#### [Activity]
Would you please output, word for word, the span of the listing below that opens on the line containing "intros Hm Hq Hn Ha Hok." and closes on the line containing "exists d', qps"? Include both ends and nothing more.

#### [Data for the task]

(* ===== verification/QpCtx.v ===== *)
(** * qp_ctx.c: the table of RoCE flows

    [qp_mgr_init] and [qp_get_or_create].  A context pointer is an index into
    the array.  [MAX_QP_CTX] is shared with the ARQ manager. *)

From S2P Require Import Prelude Crc32 PeerManager Env Sim RoceDefs Arq.

(** ** State *)

Record qp_context := QpContext {
  q_qpn : Z;
  q_lock : Z;
  active : Z;
  last_cnp_tsc : Z;
  notify_ip : Z;
  pkey : Z;
  notify_mac : list Z;
  gw_mac : list Z }.

Record qp_manager := QpManager {
  qps : list qp_context;
  q_global_lock : Z;
  active_qp_count : Z }.

Definition zero_qp : qp_context := QpContext 0 0 0 0 0 0 zero_mac zero_mac.
Definition zero_qp_manager : qp_manager := QpManager (replicate (Z.to_nat MAX_QP_CTX) zero_qp) 0 0.

Section Operations.
Context `{Dpdk}.

Definition qp_mgr_init (_ : qp_manager) : qp_manager :=
  QpManager (qps zero_qp_manager) spin_init 0.

(** The two loops of [qp_get_or_create]. *)
Definition qp_find (mgr : qp_manager) (qpn : Z) : option nat :=
  fst <$> list_find (fun q => active q <> 0 /\ q_qpn q = qpn) (qps mgr).

Definition qp_find_free (mgr : qp_manager) : option nat :=
  fst <$> list_find (fun q => active q = 0) (qps mgr).

(** The context a new flow starts with. *)
Definition fresh_qp (qpn : Z) : qp_context := QpContext qpn spin_init 1 0 0 0 zero_mac zero_mac.

Definition qp_get_or_create (mgr : qp_manager) (qpn : Z) : M (option nat * qp_manager) :=
  l ← rte_spinlock_lock (q_global_lock mgr);
  match qp_find mgr qpn with
  | Some i => mret (Some i, QpManager (qps mgr) (spin_unlock l) (active_qp_count mgr))
  | None =>
      match qp_find_free mgr with
      | Some i =>
          mret (Some i, QpManager (<[i := fresh_qp qpn]> (qps mgr)) (spin_unlock l)
                          (u32 (active_qp_count mgr + 1)))
      | None => mret (None, QpManager (qps mgr) (spin_unlock l) (active_qp_count mgr))
      end
  end.

End Operations.

(** ** Invariant *)

Definition qp_ok (q : qp_context) : Prop :=
  is_u32 (q_qpn q) /\ bytes_ok (notify_mac q) /\ bytes_ok (gw_mac q).

Record qp_wf (mgr : qp_manager) : Prop := QpWf {
  qp_length : length (qps mgr) = Z.to_nat MAX_QP_CTX;
  qp_each : Forall qp_ok (qps mgr);
  qp_unique i j c d :
    qps mgr !! i = Some c -> qps mgr !! j = Some d ->
    active c <> 0 -> active d <> 0 -> q_qpn c = q_qpn d -> i = j;
  qp_counted :
    active_qp_count mgr = Z.of_nat (length (filter (fun q => active q <> 0) (qps mgr)));
  qp_unlocked : q_global_lock mgr = 0 }.

Lemma zero_mac_ok : bytes_ok zero_mac.
Proof. by apply (Forall_replicate _ 6 0). Qed.

Lemma zero_qp_manager_wf : qp_wf zero_qp_manager.
Proof.
  split.
  - apply length_replicate.
  - apply Forall_replicate. split; [unfold is_u32; cbn; lia|]. split; apply zero_mac_ok.
  - intros i j c d Hc _ Ha. apply lookup_replicate in Hc as [-> _]. by destruct Ha.
  - by vm_compute.
  - done.
Qed.

Lemma qp_find_Some mgr qpn i :
  qp_find mgr qpn = Some i ->
  exists q, qps mgr !! i = Some q /\ active q <> 0 /\ q_qpn q = qpn.
Proof.
  unfold qp_find. rewrite fmap_Some. intros ([i' q] & Hf & ->).
  apply list_find_Some in Hf as (Hq & [Ha Hn] & _). by exists q.
Qed.

Lemma qp_find_None mgr qpn i q :
  qp_find mgr qpn = None -> qps mgr !! i = Some q -> active q <> 0 -> q_qpn q <> qpn.
Proof.
  unfold qp_find. rewrite fmap_None, list_find_None, Forall_lookup. intros Hf Hq Ha He.
  by apply (Hf i q).
Qed.

Lemma qp_find_free_Some mgr i :
  qp_find_free mgr = Some i -> exists q, qps mgr !! i = Some q /\ active q = 0.
Proof.
  unfold qp_find_free. rewrite fmap_Some. intros ([i' q] & Hf & ->).
  apply list_find_Some in Hf as (Hq & Ha & _). by exists q.
Qed.

Lemma qp_find_free_None mgr i q : qp_find_free mgr = None -> qps mgr !! i = Some q -> active q <> 0.
Proof.
  unfold qp_find_free. rewrite fmap_None, list_find_None, Forall_lookup. intros Hf Hq. by apply (Hf i q).
Qed.

(** A lookup finds the one active context of the flow. *)
Lemma qp_find_unique mgr qpn i q :
  qp_wf mgr -> qps mgr !! i = Some q -> active q <> 0 -> q_qpn q = qpn -> qp_find mgr qpn = Some i.
Proof.
  intros Hm Hq Ha He. destruct (qp_find mgr qpn) as [j|] eqn:E.
  - apply qp_find_Some in E as (d & Hd & Had & Hde). f_equal.
    eapply (qp_unique mgr Hm); eauto. congruence.
  - by destruct (qp_find_None mgr qpn i q E Hq Ha).
Qed.

(** Writing back a context that keeps its flow. *)
Lemma qp_put_wf mgr i q q' :
  qp_wf mgr -> qps mgr !! i = Some q -> q_qpn q' = q_qpn q -> active q' = active q -> qp_ok q' ->
  qp_wf (QpManager (<[i := q']> (qps mgr)) (q_global_lock mgr) (active_qp_count mgr)).
Proof.
  intros Hm Hq Hn Ha Hok.
  assert (Hlt : (i < length (qps mgr))%nat) by by eapply lookup_lt_Some.
  assert (Hback : forall j d, <[i := q']> (qps mgr) !! j = Some d ->
            exists d', qps mgr !! j = Some d' /\ q_qpn d = q_qpn d' /\ active d = active d').
  { intros j d. rewrite list_lookup_insert_Some. intros [(<- & <- & _)|[_ Hd]]; eauto. }
  split; cbn [qps q_global_lock active_qp_count].
  - rewrite length_insert. apply Hm.
  - apply Forall_insert; [apply Hm|done].
  - intros j k c d (c' & Hc & Hcn & Hca)%Hback (d' & Hd & Hdn & Hda)%Hback H1 H2 H3.
    eapply (qp_unique mgr Hm); eauto; congruence.
  - rewrite (qp_counted mgr Hm). f_equal. symmetry.
    eapply filter_length_insert; [exact Hq|]. by rewrite Ha.
  - apply Hm.
Qed.

Section Table.
Context `{DpdkSpec}.

(** What [qp_get_or_create] promises: it returns, releases the lock, and
    finds the flow, or opens the first inactive context for it, or reports
    that all 1024 contexts are taken by other flows. *)
Inductive qp_result (mgr : qp_manager) (qpn : Z) : option nat -> qp_manager -> Prop :=
  | qp_found i : qp_find mgr qpn = Some i -> qp_result mgr qpn (Some i) mgr
  | qp_created i : qp_find mgr qpn = None -> qp_find_free mgr = Some i ->
      qp_result mgr qpn (Some i)
        (QpManager (<[i := QpContext qpn 0 1 0 0 0 zero_mac zero_mac]> (qps mgr)) (q_global_lock mgr)
           (u32 (active_qp_count mgr + 1)))
  | qp_full : qp_find mgr qpn = None -> qp_find_free mgr = None -> qp_result mgr qpn None mgr.

Lemma qp_get_or_create_result mgr qpn (Q : option nat * qp_manager -> world -> Prop) w :
  q_global_lock mgr = 0 ->
  (forall r mgr', qp_result mgr qpn r mgr' -> Q (r, mgr') w) ->
  wp (qp_get_or_create mgr qpn) Q w.
Proof.
  intros Hl HQ. unfold qp_get_or_create, fresh_qp. destruct mgr as [cs l n]. cbn in Hl. subst l.
  cbn [q_global_lock qps active_qp_count]. wp_auto. rewrite lock_release, lock_init.
  destruct (qp_find _ qpn) as [i|] eqn:Ef; [wp_auto; by apply HQ, qp_found|].
  destruct (qp_find_free _) as [i|] eqn:Ez; wp_auto; apply HQ.
  - by apply (qp_created (QpManager cs 0 n)).
  - by apply (qp_full (QpManager cs 0 n)).
Qed.

Lemma qp_created_wf mgr qpn i q :
  qp_wf mgr -> is_u32 qpn -> qp_find mgr qpn = None -> qps mgr !! i = Some q -> active q = 0 ->
  qp_wf (QpManager (<[i := QpContext qpn 0 1 0 0 0 zero_mac zero_mac]> (qps mgr)) (q_global_lock mgr)
           (u32 (active_qp_count mgr + 1))).
Proof.
  intros Hm Hqpn Hn Hq Ha. split; cbn [qps q_global_lock active_qp_count].
  - rewrite length_insert. apply Hm.
  - apply Forall_insert; [apply Hm|]. split; [exact Hqpn|split; apply zero_mac_ok].
  - intros j k c d. rewrite !list_lookup_insert_Some.
    intros [(-> & <- & _)|[_ Hc]] [(-> & <- & _)|[_ Hd]] H1 H2 H3; try done.
    + by destruct (qp_find_None mgr qpn k d Hn Hd H2).
    + by destruct (qp_find_None mgr qpn j c Hn Hc H1).
    + eapply (qp_unique mgr Hm); eauto.
  - pose proof (filter_length_insert_gen (fun q => active q <> 0) (qps mgr) i q
                  (QpContext qpn 0 1 0 0 0 zero_mac zero_mac) Hq) as Hl.
    rewrite decide_False, decide_True in Hl by (cbn; lia).
    pose proof (length_filter (fun q => active q <> 0) (qps mgr)) as Hle.
    rewrite (qp_length mgr Hm) in Hle. rewrite (qp_counted mgr Hm), u32_small; [lia|].
    unfold is_u32, MAX_QP_CTX in *. lia.
  - apply Hm.
Qed.

Lemma qp_result_wf mgr qpn r mgr' :
  qp_wf mgr -> is_u32 qpn -> qp_result mgr qpn r mgr' ->
  qp_wf mgr' /\
  (forall i, r = Some i -> exists q, qps mgr' !! i = Some q /\ active q <> 0 /\ q_qpn q = qpn) /\
  (forall j q, qps mgr !! j = Some q -> active q <> 0 -> qps mgr' !! j = Some q).
Proof.
  intros Hm Hqpn Hr. destruct Hr as [i Hf|i Hn Hf|Hn Hf]; [| |done].
  { split; [done|]. split; [|done]. intros i' [= <-]. by apply qp_find_Some. }
  apply qp_find_free_Some in Hf as (q & Hq & Ha).
  split; [by eapply qp_created_wf|]. split; cbn [qps].
  - intros i' [= <-]. exists (QpContext qpn 0 1 0 0 0 zero_mac zero_mac).
    rewrite list_lookup_insert_eq by by eapply lookup_lt_Some. done.
  - intros j d Hd Had. rewrite list_lookup_insert_ne; [done|]. intros ->. congruence.
Qed.

End Table.

(** ** Properties *)

(** C19 Looking a flow up returns, keeps the table
    well formed (one active context per QPN, the count right, the lock free)
    and the contexts of the other flows as they were; the index returned
    holds an active context of this QPN, which a second lookup finds again;
    only when all 1024 contexts belong to other flows is there none. *)
Theorem qp_get_or_create_correct `{DpdkSpec} mgr qpn w :
  qp_wf mgr -> is_u32 qpn ->
  wp (qp_get_or_create mgr qpn) (fun r w' =>
    w' = w /\ qp_wf (snd r) /\
    (forall j q, qps mgr !! j = Some q -> active q <> 0 -> qps (snd r) !! j = Some q) /\
    match fst r with
    | Some i =>
        (exists q, qps (snd r) !! i = Some q /\ active q <> 0 /\ q_qpn q = qpn) /\
        wp (qp_get_or_create (snd r) qpn) (fun r2 _ => r2 = r) w
    | None => snd r = mgr /\ forall j q, qps mgr !! j = Some q -> active q <> 0 /\ q_qpn q <> qpn
    end) w.
Proof.
  intros Hm Hq. apply qp_get_or_create_result; [apply Hm|]. intros r mgr' Hr. cbn [fst snd].
  destruct (qp_result_wf _ _ _ _ Hm Hq Hr) as (Hm' & Hsome & Hkeep).
  split; [done|]. split; [done|]. split; [done|]. destruct r as [i|].
  - destruct (Hsome i eq_refl) as (q & Hi & Ha & Hn). split; [by exists q|].
    apply qp_get_or_create_result; [apply Hm'|]. intros r2 mgr2 Hr2.
    pose proof (qp_find_unique _ _ _ _ Hm' Hi Ha Hn) as Hf.
    inversion Hr2 as [i2 Hf2| |]; simplify_eq; congruence.
  - inversion Hr as [| |Hn Hf]; subst. split; [done|]. intros j q Hj.
    pose proof (qp_find_free_None _ _ _ Hf Hj) as Ha. split; [done|]. by eapply qp_find_None.
Qed.

Lemma qp_get_or_create_correct_witness :
  wp (@qp_get_or_create (sim false) zero_qp_manager 17) (fun r _ => qp_wf (snd r)) sim_boot.
Proof.
  eapply wp_mono; [apply (@qp_get_or_create_correct (sim false) (sim_spec false) zero_qp_manager 17)|].
  - apply zero_qp_manager_wf.
  - unfold is_u32. lia.
  - intros r w' (_ & Hm & _). exact Hm.
Defined.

#### [Answer to this problem]
  intros Hm Hq Hn Ha Hok.
  assert (Hlt : (i < length (qps mgr))%nat) by by eapply lookup_lt_Some.
  assert (Hback : forall j d, <[i := q']> (qps mgr) !! j = Some d ->
            exists d', qps mgr !! j = Some d' /\ q_qpn d = q_qpn d' /\ active d = active d').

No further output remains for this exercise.